YOUR INSTRUCTIONS => Your answer should consist of the line holding "first [ apply" and all lines after it to the end of the material, copied exactly.
+-------+
(** [walk_case] takes apart the dispatch of a walk on the node type. *)
Ltac walk_case Hn :=
  first [ apply triple_opt_store; [apply stable_parent|]; first [done | by apply triple_named; [|lia]]
        | by apply triple_import_store; [apply stable_parent|]
        | by apply triple_ret ].

Lemma walkJSNode_ok n : subnode n root → ∀ p,
  triple root path true (λ s, parent_ok true s p 0) (walkJSNode path p n) (λ _ _, True).
Proof.
  induction n as [n IH] using Node_induction. intros Hn p.
  assert (triple root path true (λ s, parent_ok true s p 0)
    (for_each (n_children n) (walkJSNode path p)) (λ _ _, True)) as Hcs.
  { apply walk_children. intros c Hc. apply IH; [done|]. by eapply subnode_child_of. }
  destruct n as [ty tx st e cs]. cbn [walkJSNode].
  apply triple_skip; [apply stable_parent| |apply triple_if; [done|by apply triple_ret]].
  repeat (apply triple_if; [|]).
  - walk_case Hn.
  - eapply triple_bind; [apply stable_parent|by apply extractJSVariables_ok|].
    intros us. eapply triple_weaken; [apply triple_store_all|by intros s []|done].
  - apply triple_opt_store; [apply stable_parent|by apply extractJSClass_ok].
  - done.
  - walk_case Hn.
  - walk_case Hn.
Qed.

Lemma extractPyClass_ok p n :
  subnode n root →
  triple root path true (λ s, parent_ok true s p 0) (extractPyClass n path p)
    (λ o s, opt_ready root path true o s).
Proof.
  intros Hn. apply triple_class; [done|]. intros q c Hc.
  apply triple_if; [|by apply triple_ret]. apply triple_as_method; [apply stable_parent|].
  apply triple_named; [member_of Hc Hn|lia].
Qed.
+-------+
COMPLETED EXERCISE =>
  first [ apply triple_opt_store; [apply stable_parent|]; first [done | by apply triple_named; [|lia]]
        | by apply triple_import_store; [apply stable_parent|]
        | by apply triple_ret ].

Lemma walkJSNode_ok n : subnode n root → ∀ p,
  triple root path true (λ s, parent_ok true s p 0) (walkJSNode path p n) (λ _ _, True).
Proof.
  induction n as [n IH] using Node_induction. intros Hn p.
  assert (triple root path true (λ s, parent_ok true s p 0)
    (for_each (n_children n) (walkJSNode path p)) (λ _ _, True)) as Hcs.
  { apply walk_children. intros c Hc. apply IH; [done|]. by eapply subnode_child_of. }
  destruct n as [ty tx st e cs]. cbn [walkJSNode].
  apply triple_skip; [apply stable_parent| |apply triple_if; [done|by apply triple_ret]].
  repeat (apply triple_if; [|]).
  - walk_case Hn.
  - eapply triple_bind; [apply stable_parent|by apply extractJSVariables_ok|].
    intros us. eapply triple_weaken; [apply triple_store_all|by intros s []|done].
  - apply triple_opt_store; [apply stable_parent|by apply extractJSClass_ok].
  - done.
  - walk_case Hn.
  - walk_case Hn.
Qed.

Lemma extractPyClass_ok p n :
  subnode n root →
  triple root path true (λ s, parent_ok true s p 0) (extractPyClass n path p)
    (λ o s, opt_ready root path true o s).
Proof.
  intros Hn. apply triple_class; [done|]. intros q c Hc.
  apply triple_if; [|by apply triple_ret]. apply triple_as_method; [apply stable_parent|].
  apply triple_named; [member_of Hc Hn|lia].
Qed.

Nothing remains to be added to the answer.